Politics

The High Price of a Stimulus Success

|

Whenever anyone agues that some stimulus project was a success, the most important question to ask is: How do you define success? A report in Wired makes the case that the rural broadband expansion funded by the American Recovery and Reinvestment Act was, according to the headline, "a stimulus success story." But Wired's implicit definition of success stacks the deck in favor of government spending. The story seems to work from the premise that if the federal government spent money and got some sort of service or benefit in return, then the program was a success. Here's Wired:

The stimulus package earmarked $7.2 billion in grants and loans for projects to bring broadband to rural and urban areas. The FCC says the projects funded so far will bring broadband to 2.2 million Americans. That's a good start, the FCC says, but more than 28 percent of rural Americans — some 18 million people — still can't order fixed-line internet connections faster than 3 Mbps down, according to the FCC's June 2011 report.

The piece goes on to cover the benefits of the new broadband connections at length: A high-speed connection to a health center on a reservation in North Dakota will allow for greater utilization of high-tech health care, including distance examinations. Reservation Telephone Cooperative, the company being paid to install the lines, sure seems to like the program. One of its operations managers explains the benefits: "You have people running a trucking company or a veterinarian or doing remote medical transcription — so without fiber they can't work from home…People have bull sales live on the internet, but without that fiber connection you can't do that." No, I suppose you can't.  

Here's a question Wired doesn't ask: Was the stimulus-funded broadband investment worth it? Sure, the money was spent. But was it spent wisely? The piece lists a number of specific potential benefits that a few of the new connections are expected to enable, but doesn't attempt a broader cost-benefit analysis or a judgment about whether the program met its stated goals. That, however, is exactly what Jeffrey Eisenach and Kevin Caves of the consulting firm Navigant Economics did, and the results don't exactly scream success. Here's a summary of their findings from Nick Shulz at Forbes

The ARRA stimulus funds for broadband constitute "the largest Federal subsidies ever provided for broadband construction in the U.S." An explicit goal of the program was to extend broadband access to homes currently without it.

Eisenach and Caves looked at three areas that received stimulus funds, in the form of loans and direct grants, to expand broadband access in Southwestern Montana, Northwestern Kansas, and Northeastern Minnesota. The median household income in these areas is between $40,100 and $50,900.  The median home prices are between $94,400 and $189,000.

So how much did it cost per unserved household to get them broadband access?  A whopping $349,234, or many multiples of household income, and significantly more than the cost of a home itself.

Sadly, it's actually worse than that. Take the Montana project. The area is not in any meaningful sense unserved or even underserved. As many as seven broadband providers, including wireless, operate in the area. Only 1.5% of all households in the region had no wireline access. And if you include 3G wireless, there were only seven households in the Montana region that could be considered without access. So the cost of extending access in the Montana case comes to about $7 million for each additional household served.

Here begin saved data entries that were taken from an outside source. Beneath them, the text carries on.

Lemma get_token_malformed_replies_witness :
  Cloud.get_token (H := DemoOdd.env [Demo.ok "null"]) "dev1" Demo.logged_in
  = (Raise AssertionError,
     (token_call (H := DemoOdd.env [Demo.ok "null"]) "dev1" Demo.logged_in).2)
  /\ Cloud.get_token (H := DemoOdd.env [Demo.ok "id"]) "dev1" Demo.logged_in
     = (Raise (KeyError "tokenlist"),
        (token_call (H := DemoOdd.env [Demo.ok "id"]) "dev1" Demo.logged_in).2)
  /\ Cloud.get_token (H := DemoOdd.env [Demo.ok "odd"]) "dev1" Demo.logged_in
     = (Raise (KeyError "udpId"),
        (token_call (H := DemoOdd.env [Demo.ok "odd"]) "dev1" Demo.logged_in).2).
Proof.
  split; [| split].
  - destruct (get_token_malformed_replies (H := DemoOdd.env [Demo.ok "null"])
                "dev1" Demo.logged_in
                (token_call (H := DemoOdd.env [Demo.ok "null"]) "dev1"
                   Demo.logged_in).2 PyNone) as (Hnull & _).
    + vm_compute. reflexivity.
    + by apply Hnull.
  - destruct (get_token_malformed_replies (H := DemoOdd.env [Demo.ok "id"])
                "dev1" Demo.logged_in
                (token_call (H := DemoOdd.env [Demo.ok "id"]) "dev1"
                   Demo.logged_in).2 (PyDict {[ "loginId" := PyStr "L1" ]}))
      as (_ & Hnolist & _).
    + vm_compute. reflexivity.
    + by apply (Hnolist {[ "loginId" := PyStr "L1" ]}).
  - pose (tokens := [Demo.token_entry "dev0" "tk0" "ky0";
                     PyDict {[ "token" := PyStr "tk?" ]};
                     Demo.token_entry "dev1" "tk1" "ky1"]).
    destruct (get_token_malformed_replies (H := DemoOdd.env [Demo.ok "odd"])
                "dev1" Demo.logged_in
                (token_call (H := DemoOdd.env [Demo.ok "odd"]) "dev1"
                   Demo.logged_in).2 (PyDict {[ "tokenlist" := PyList tokens ]}))
      as (_ & _ & Hentry).
    + vm_compute. reflexivity.
    + destruct (Hentry {[ "tokenlist" := PyList tokens ]}
                  [Demo.token_entry "dev0" "tk0" "ky0"]
                  {[ "token" := PyStr "tk?" ]}
                  [Demo.token_entry "dev1" "tk1" "ky1"]) as (Hnoid & _);
        [reflexivity | reflexivity | | by apply Hnoid].
      apply Forall_cons_2; [| apply Forall_nil_2].
      eexists _, _. split; [reflexivity |]. split; reflexivity.
Defined.

(** * Further properties of the heat pump *)

(** ** How far a state update gets *)

(** The attributes [_update_state] assigns before the loop over the zones
    asks for the temperature type of zone 1. *)
Definition early_attributes : list string :=
  ["_run_mode"; "_heat_enable"; "_cool_enable"; "_zone2_enable"; "_zone_1"].

(** No command was sent, and no attribute outside [names] changed. *)
Definition touches_only (names : list string) (s s' : HeatPump.state) : Prop :=
  HeatPump.sends s' = HeatPump.sends s
  /\ forall name, name ∉ names ->
       HeatPump.self s' !! name = HeatPump.self s !! name.

(** A step that returns or raises. *)
Definition runs (names : list string) {A} (m : M HeatPump.state A) : Prop :=
  forall s, exists r s',
    m s = (r, s') /\ r <> Blocked /\ touches_only names s s'.

(** A step that raises. *)
Definition fails (names : list string) {A} (m : M HeatPump.state A) : Prop :=
  forall s, exists e s', m s = (Raise e, s') /\ touches_only names s s'.

Lemma touches_only_refl names s : touches_only names s s.
Proof. by split. Qed.

Lemma touches_only_trans names s1 s2 s3 :
  touches_only names s1 s2 -> touches_only names s2 s3 ->
  touches_only names s1 s3.
Proof.
  intros [Hn1 H1] [Hn2 H2]. split; [congruence |].
  intros name Hname. by rewrite H2, H1.
Qed.

Lemma touches_only_weaken names names' s s' :
  names ⊆ names' -> touches_only names s s' -> touches_only names' s s'.
Proof.
  intros Hsub [Hn Hs]. split; [done |].
  intros name Hname. apply Hs. intros Hin. by apply Hname, Hsub.
Qed.

Lemma fails_bind names {A B} (m : M HeatPump.state A)
    (k : A -> M HeatPump.state B) :
  fails names m -> fails names (bind m k).
Proof.
  intros Hm s. destruct (Hm s) as (e & s' & E & Hs).
  exists e, s'. unfold bind. by rewrite E.
Qed.

Lemma runs_bind_fails names {A B} (m : M HeatPump.state A)
    (k : A -> M HeatPump.state B) :
  runs names m -> (forall a, fails names (k a)) -> fails names (bind m k).
Proof.
  intros Hm Hk s. destruct (Hm s) as (r & s1 & E & Hr & Hs).
  unfold bind. rewrite E. destruct r as [a|e|]; [| by exists e, s1 | done].
  destruct (Hk a s1) as (e & s2 & E2 & Hs2).
  exists e, s2. split; [done |]. by eapply touches_only_trans.
Qed.

Lemma runs_bind names {A B} (m : M HeatPump.state A)
    (k : A -> M HeatPump.state B) :
  runs names m -> (forall a, runs names (k a)) -> runs names (bind m k).
Proof.
  intros Hm Hk s. destruct (Hm s) as (r & s1 & E & Hr & Hs).
  unfold bind. rewrite E.
  destruct r as [a|e|]; [| by exists (Raise e), s1 | done].
  destruct (Hk a s1) as (r2 & s2 & E2 & Hr2 & Hs2).
  exists r2, s2. split; [done |]. split; [done |].
  by eapply touches_only_trans.
Qed.

Lemma runs_lift names {A} (r : result A) :
  r <> Blocked -> runs names (lift (S := HeatPump.state) r).
Proof. intros Hr s. exists r, s. by split; [| split; [| apply touches_only_refl]]. Qed.

Lemma getattr_not_blocked res name : HeatPump.getattr res name <> Blocked.
Proof. unfold HeatPump.getattr. by destruct (fields res !! name). Qed.

Lemma RunMode_of_not_blocked v : HeatPump.RunMode_of v <> Blocked.
Proof.
  unfold HeatPump.RunMode_of.
  by destruct (integral v) as [[|[[|[]|]|[|[]|]|]|]|].
Qed.

Lemma runs_setattr names name v :
  name ∈ names -> runs names (HeatPump.setattr name v).
Proof.
  intros Hin s. eexists (Return tt), _. split; [reflexivity |].
  split; [done |]. split; [done |].
  intros other Hother. simpl. apply lookup_insert_ne. by intros ->.
Qed.

Lemma runs_getattr_self names name : runs names (HeatPump.getattr_self name).
Proof.
  intros s. unfold HeatPump.getattr_self.
  destruct (HeatPump.self s !! name) as [v|];
    eexists _, s; (split; [reflexivity |]); by split; [| apply touches_only_refl].
Qed.

Lemma runs_raise names {A} e : runs names (raise (S := HeatPump.state) (A := A) e).
Proof.
  intros s. exists (Raise e), s. by split; [| split; [| apply touches_only_refl]].
Qed.

Lemma runs_zone_setattr names zone name v :
  zone ∈ names -> runs names (HeatPump.zone_setattr zone name v).
Proof.
  intros Hin. apply runs_bind; [apply runs_getattr_self |].
  intros []; try apply runs_raise. by apply runs_setattr.
Qed.

Lemma runs_copy names res dst src :
  dst ∈ names -> runs names (HeatPump.copy res dst src).
Proof.
  intros Hin. apply runs_bind; [apply runs_lift, getattr_not_blocked |].
  intros v. by apply runs_setattr.
Qed.

Lemma runs_zone_copy names res zone i dst src :
  zone ∈ names -> runs names (HeatPump.zone_copy res zone i dst src).
Proof.
  intros Hin. apply runs_bind; [apply runs_lift, getattr_not_blocked |].
  intros v. by apply runs_zone_setattr.
Qed.

Lemma update_zone_1_fails res :
  fields res !! "zone1_temp_type)" = None ->
  fails early_attributes (HeatPump.update_zone res 1 "_zone_1").
Proof.
  intros Hmissing. unfold HeatPump.update_zone.
  do 2 (apply runs_bind_fails;
        [apply runs_zone_copy; unfold early_attributes; set_solver | intros _]).
  do 2 apply fails_bind. rewrite temp_type_attribute.
  intros s. exists (AttributeError "zone1_temp_type)"), s.
  unfold lift, HeatPump.getattr. rewrite Hmissing.
  by split; [| apply touches_only_refl].
Qed.

Lemma update_state_fails res :
  fields res !! "zone1_temp_type)" = None ->
  fails early_attributes (HeatPump._update_state res).
Proof.
  intros Hmissing. unfold HeatPump._update_state.
  apply runs_bind_fails; [| intros _].
  { apply runs_bind; [apply runs_lift, getattr_not_blocked | intros v].
    apply runs_bind; [apply runs_lift, RunMode_of_not_blocked | intros m].
    apply runs_setattr. unfold early_attributes. set_solver. }
  do 3 (apply runs_bind_fails;
        [apply runs_copy; unfold early_attributes; set_solver | intros _]).
  do 2 (apply runs_bind_fails; [apply runs_getattr_self | intros _]).
  by apply fails_bind, update_zone_1_fails.
Qed.

(** X12: no response gets through [_update_state]. The loop over the zones
    asks the response for an attribute whose name ends in a closing
    parenthesis; for every response without an attribute of that name the
    update raises, whatever the fields hold and whatever state the device
    is in, and by then it has assigned at most the run mode, the three
    enable flags and attributes of zone 1: zone 2, the hot water, the room
    thermostat, the misc flags and the tank temperature are never
    updated. *)
Theorem update_state_always_raises res s :
  fields res !! "zone1_temp_type)" = None ->
  exists e s',
    HeatPump._update_state res s = (Raise e, s')
    /\ HeatPump.sends s' = HeatPump.sends s
    /\ forall name, name ∉ early_attributes ->
         HeatPump.self s' !! name = HeatPump.self s !! name.
Proof.
  intros Hmissing.
  destruct (update_state_fails res Hmissing s) as (e & s' & E & Hn & Hs).
  by exists e, s'.
Qed.

Lemma update_state_always_raises_witness :
  exists e s',
    HeatPump._update_state DemoLan.basic_response DemoLan.seen = (Raise e, s')
    /\ HeatPump.self s' !! "_tank_temperature"
       = HeatPump.self DemoLan.seen !! "_tank_temperature".
Proof.
  assert (Hmissing : fields DemoLan.basic_response !! "zone1_temp_type)" = None)
    by (vm_compute; reflexivity).
  destruct (update_state_always_raises DemoLan.basic_response DemoLan.seen
              Hmissing) as (e & s' & E & _ & Hkept).
  exists e, s'. split; [exact E |].
  apply Hkept. unfold early_attributes. intros Hin.
  repeat (apply elem_of_cons in Hin as [Hin|Hin]; [discriminate |]).
  by apply elem_of_nil in Hin.
Defined.

(** ** Every outcome of a refresh *)

(** A transport whose decoder can also fail in another way than with an
    invalid frame. *)
Module DemoLanOdd.

Definition construct (data : list Z) : result Response :=
  match data with
  | 9 :: _ => Raise ValueError
  | _ => DemoLan.construct data
  end.

Definition env (reply : option (list (list Z))) : LanEnv :=
  {| Device_init := Device_init (LanEnv := DemoLan.env reply);
     Device_send_command := fun _ _ => reply;
     Response_construct := construct |}.

End DemoLanOdd.

Section RefreshOutcomes.
Context `{LanEnv}.

Lemma send_none command s :
  Device_send_command (HeatPump.sends s) command = None ->
  HeatPump._send_command_get_responses command s
  = (Return [],
     {| HeatPump.self := <["_online" := PyBool false]> (HeatPump.self s);
        HeatPump.sends := S (HeatPump.sends s) |}).
Proof.
  intros Hsend.
  unfold HeatPump._send_command_get_responses, bind, HeatPump.super_send_command.
  by rewrite Hsend.
Qed.

Lemma send_some command s datagrams :
  Device_send_command (HeatPump.sends s) command = Some datagrams ->
  Forall decodes_or_invalid datagrams ->
  HeatPump._send_command_get_responses command s
  = (Return (decoded datagrams),
     {| HeatPump.self :=
          mark_supported (decoded datagrams)
            (<["_online" := PyBool true]> (HeatPump.self s));
        HeatPump.sends := S (HeatPump.sends s) |}).
Proof.
  intros Hsend Hall.
  unfold HeatPump._send_command_get_responses, bind, HeatPump.super_send_command.
  rewrite Hsend. simpl. by rewrite collect_responses_spec.
Qed.

Lemma mark_supported_other valid_responses attrs name :
  name <> "_supported" ->
  mark_supported valid_responses attrs !! name = attrs !! name.
Proof.
  intros Hname. destruct valid_responses; simpl; [done |].
  by rewrite lookup_insert_ne.
Qed.

Lemma process_all_raises responses : forall s,
  Forall (fun r => fields r !! "zone1_temp_type)" = None) responses ->
  Exists (fun r => type r = QueryType_value QUERY_BASIC) responses ->
  exists e s',
    HeatPump.process_all responses s = (Raise e, s')
    /\ touches_only early_attributes s s'.
Proof.
  induction responses as [|r rest IH]; intros s Hmissing Hbasic.
  - inversion Hbasic.
  - inversion Hmissing as [|? ? Hr Hrest]; subst. simpl. unfold bind.
    destruct (decide (type r = QueryType_value QUERY_BASIC)) as [Hb|Hnb].
    + unfold HeatPump._process_state_response.
      rewrite (proj2 (Z.eqb_eq _ _) Hb).
      destruct (update_state_fails r Hr s) as (e & s' & -> & Hs).
      by exists e, s'.
    + rewrite other_response_ignored by done.
      apply IH; [done |]. by inversion Hbasic.
Qed.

Call me a cynic, but I don't find it terribly surprising to find that, given a few billion dollars to blow on new broadband, the government managed to pay for the installation of some high-tech new services that people might like, and that the contractors who got gigs installing those services are now touting the program's virtues. But this hardly constitutes a runaway success. Give me a few billion dollars and I could probably find a way to expand broadband's reach too, and probably make some telecommunications contractors happy in the process. The question when looking at taxpayer-funded government programs like this isn't whether there were benefits at all, but whether, overall, they were worth the cost.